From: Paul E. McKenney
Date: Thu Dec 15 2022 - 20:09:26 EST


On Thu, Dec 15, 2022 at 05:13:47PM -0500, Joel Fernandes wrote:
> > On Dec 15, 2022, at 3:13 PM, Paul E. McKenney <paulmck@xxxxxxxxxx> wrote:
> > On Thu, Dec 15, 2022 at 05:58:14PM +0000, Joel Fernandes wrote:
> >>> On Thu, Dec 15, 2022 at 5:48 PM Joel Fernandes <joel@xxxxxxxxxxxxxxxxx> wrote:
> >>>
> >>>> On Thu, Dec 15, 2022 at 5:08 PM Paul E. McKenney <paulmck@xxxxxxxxxx> wrote:
> >>>
> >>>>> Scenario for the reader to increment the old idx once:
> >>>>>
> >>>>> _ Assume ssp->srcu_idx is initially 0.
> >>>>> _ The READER reads idx that is 0
> >>>>> _ The updater runs and flips the idx that is now 1
> >>>>> _ The reader resumes with 0 as an index but on the next srcu_read_lock()
> >>>>> it will see the new idx which is 1
> >>>>>
> >>>>> What could be the scenario for it to increment the old idx twice?
> >>>>
> >>>> Unless I am missing something, the reader must reference the
> >>>> srcu_unlock_count[old_idx] and then do smp_mb() before it will be
> >>>> absolutely guaranteed of seeing the new value of ->srcu_idx.
> >>>
> >>> I think both of you are right depending on how the flip raced with the
> >>> first reader's unlock in that specific task.
> >>>
> >>> If the first read section's srcu_read_unlock() and its corresponding
> >>> smp_mb() happened before the flip, then the increment of old idx
> >>> would happen only once. The next srcu_read_lock() will read the new
> >>> index. If the srcu_read_unlock() and it's corresponding smp_mb()
> >>> happened after the flip, the old_idx will be sampled again and can be
> >>> incremented twice. So it depends on how the flip races with
> >>> srcu_read_unlock().
> >>
> >> I am sorry this is inverted, but my statement's gist stands I believe:
> >>
> >> 1. Flip+smp_mb() happened before unlock's smp_mb() -- reader will not
> >> increment old_idx the second time.
> >
> > By "increment old_idx" you mean "increment ->srcu_lock_count[old_idx]",
> > correct?
>
> Yes sorry for confusing, i indeed meant lock count increment corresponding to the old index.

I guessed correctly!!! Don't worry, it won't happen again. ;-)

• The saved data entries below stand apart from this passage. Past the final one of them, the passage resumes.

Definition chrome_tabs_get (tabId : Z) : M Tab :=
  let* fine := external OpTabsGet in
  let* tab := gets (fun w => tabs w !! tabId) in
  match tab with
  | Some t =>
      if fine then (modify (emit (ETabsGet tabId true)) ;; ret t)
      else (modify (emit (ETabsGet tabId false)) ;; throw "tabs.get failed")
  | None => modify (emit (ETabsGet tabId false)) ;; throw "No tab with id"
  end.

Definition chrome_scripting_executeScript (tabId : Z) : M unit :=
  let* fine := external OpExecuteScript in
  let* tab := gets (fun w => tabs w !! tabId) in
  match tab with
  | Some _ =>
      if fine then modify (emit (EExecuteScript tabId true))
      else (modify (emit (EExecuteScript tabId false)) ;; throw "Cannot access contents of the page")
  | None => modify (emit (EExecuteScript tabId false)) ;; throw "No tab with id"
  end.

Definition chrome_tabs_sendMessage (tabId : Z) : M (option Reply) :=
  let* fine := external OpSendMessage in
  let* tab := gets (fun w => tabs w !! tabId) in
  match tab with
  | Some t =>
      if fine then (modify (emit (ESendMessage tabId true)) ;; ret (tab_reply t))
      else (modify (emit (ESendMessage tabId false)) ;; throw "Could not establish connection")
  | None => modify (emit (ESendMessage tabId false)) ;; throw "Could not establish connection"
  end.

Definition setTimeout (task : TimerTask) : M positive :=
  fun w =>
    let id := nextTimer w in
    (Ok id, emit (ESetTimeout id task)
              (with_nextTimer (Pos.succ id) (with_timers (<[id := task]> (timers w)) w))).

Definition clearTimeout (id : positive) (w : World) : World :=
  emit (EClearTimeout id) (with_timers (delete id (timers w)) w).

(** *** db.ts, one transaction per call *)

Definition putVisit (visit : Visit) : M unit :=
  let* fine := external OpPutVisit in
  modify (emit (EPutVisit visit fine)) ;;
  if fine then modify (fun w => with_visits (Db.putVisit visit (visits w)) w)
  else throw "transaction aborted".

Definition purgeVisitsOlderThan (cutoffMs : Z) : M unit :=
  let* fine := external OpPurgeVisits in
  modify (emit (EPurgeVisits cutoffMs fine)) ;;
  if fine then modify (fun w => with_visits (Db.purgeVisitsOlderThan cutoffMs (visits w)) w)
  else throw "transaction aborted".

Definition putPageVersion (version : PageVersion) : M unit :=
  let* fine := external OpPutPageVersion in
  modify (emit (EPutPageVersion version fine)) ;;
  if fine then modify (fun w => with_pages (Db.putPageVersion version (pages w)) w)
  else throw "transaction aborted".

Definition getVersionsByUrlKey (urlKey : string) : M (list PageVersion) :=
  let* fine := external OpGetVersions in
  modify (emit (EGetVersions urlKey fine)) ;;
  if fine then gets (fun w => Db.getVersionsByUrlKey urlKey (pages w))
  else throw "request error".

(** *** sw.ts *)

Definition logVisit (args : LogVisitArgs) : M unit :=
  let* id := crypto_randomUUID in
  let* now := Date_now in
  let visit := {| visitId := id;
                  v_url := a_url args;
                  v_urlKey := a_urlKey args;
                  visitAt := now;
                  transitionType := orDefault (a_transitionType args) "";
                  v_tabId := a_tabId args |} in
  putVisit visit ;;
  let* now' := Date_now in
  let cutoff := now' - DAYS_30_MS in
  purgeVisitsOlderThan cutoff.

Definition normalize (stored : option StoredSettings) : Settings :=
  match stored with
  | Some s =>
      {| enabled := default true (s_enabled s);
         minStayMs := default 2000 (s_minStayMs s);
         disabledHosts := default [] (s_disabledHosts s);
         disabledUrlPatterns := default [] (s_disabledUrlPatterns s) |}
  | None => mkSettings true 2000 [] []
  end.

(** No call site of [chrome.storage.local] in [sw.ts] guards against its
    failure; reads and writes of the settings key go through. *)
Definition getSettings : M Settings := gets (fun w => normalize (pw_settings w)).

Definition setSettings (next : Settings) : M unit :=
  modify (with_pw_settings
            (Some {| s_enabled := Some (enabled next);
                     s_minStayMs := Some (minStayMs next);
                     s_disabledHosts := Some (disabledHosts next);
                     s_disabledUrlPatterns := Some (disabledUrlPatterns next) |})).

Definition shouldArchiveUrl (url : string) : M bool :=
  if negb (isHttpUrl url) then ret false
  else
    let* settings := getSettings in
    if negb (enabled settings) then ret false
    else
      let host := hostOf url in
      if nonEmpty host && includes host (disabledHosts settings) then ret false
      else
        let* matched :=
          (if (length (disabledUrlPatterns settings) =? 0)%nat then ret false
           else lift (urlMatchesPatterns url (disabledUrlPatterns settings))) in
        if matched then ret false else ret true.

> > Again, the important ordering isn't the smp_mb(), but the accesses,
> > in this case, the accesses to ->srcu_unlock_count[idx].
>
> I was talking about ordering of the flip of index (write) with respect
> to both the reading of the old index in the rcu_read_lock() and its
> subsequent lock count increment corresponding to that index. I believe
> we are talking her about how this race can effect the wrap around issues
> when scanning for readers in the pre flip index, and we concluded that
> there can be at most 2 of these on the SAME task.

Agreed.

> The third time, reader
> will always see the new flipped index because of the memory barriers on
> both sides. IOW, the same task cannot overflow the lock counter on the
> preflipped index and cause issues. However there can be Nt different
> tasks so perhaps you can have 2*Nt number of preempted readers that had
> sampled the old index and now will do a lock and unlock on that old index,
> potentially causing a lock==unlock match when there should not be a match.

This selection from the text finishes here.